*** Opening of Source information ***

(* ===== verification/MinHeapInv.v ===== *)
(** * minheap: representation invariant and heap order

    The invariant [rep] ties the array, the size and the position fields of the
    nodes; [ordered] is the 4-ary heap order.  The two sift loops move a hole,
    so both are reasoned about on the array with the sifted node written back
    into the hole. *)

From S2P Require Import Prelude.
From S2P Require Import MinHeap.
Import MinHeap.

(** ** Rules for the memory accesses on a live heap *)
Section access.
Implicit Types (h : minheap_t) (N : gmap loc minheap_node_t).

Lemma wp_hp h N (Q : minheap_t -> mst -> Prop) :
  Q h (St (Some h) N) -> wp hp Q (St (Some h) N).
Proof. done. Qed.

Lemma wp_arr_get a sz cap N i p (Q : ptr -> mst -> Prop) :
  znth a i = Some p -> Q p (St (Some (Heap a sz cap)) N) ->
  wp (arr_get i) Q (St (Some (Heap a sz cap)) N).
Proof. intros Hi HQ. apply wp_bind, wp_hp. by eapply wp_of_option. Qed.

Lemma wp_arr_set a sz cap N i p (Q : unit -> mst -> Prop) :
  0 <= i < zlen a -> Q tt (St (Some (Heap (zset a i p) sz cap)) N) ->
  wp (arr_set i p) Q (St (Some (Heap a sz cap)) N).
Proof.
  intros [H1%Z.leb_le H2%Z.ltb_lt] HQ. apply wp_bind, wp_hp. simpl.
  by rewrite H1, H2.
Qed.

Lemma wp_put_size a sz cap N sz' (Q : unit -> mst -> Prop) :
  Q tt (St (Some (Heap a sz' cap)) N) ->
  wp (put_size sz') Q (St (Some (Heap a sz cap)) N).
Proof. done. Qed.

*** Close of Source information ***

* **What you need to do**: How many lines of the material above contain the string "From"? Answer with the number only.

* **Response to this task**: 2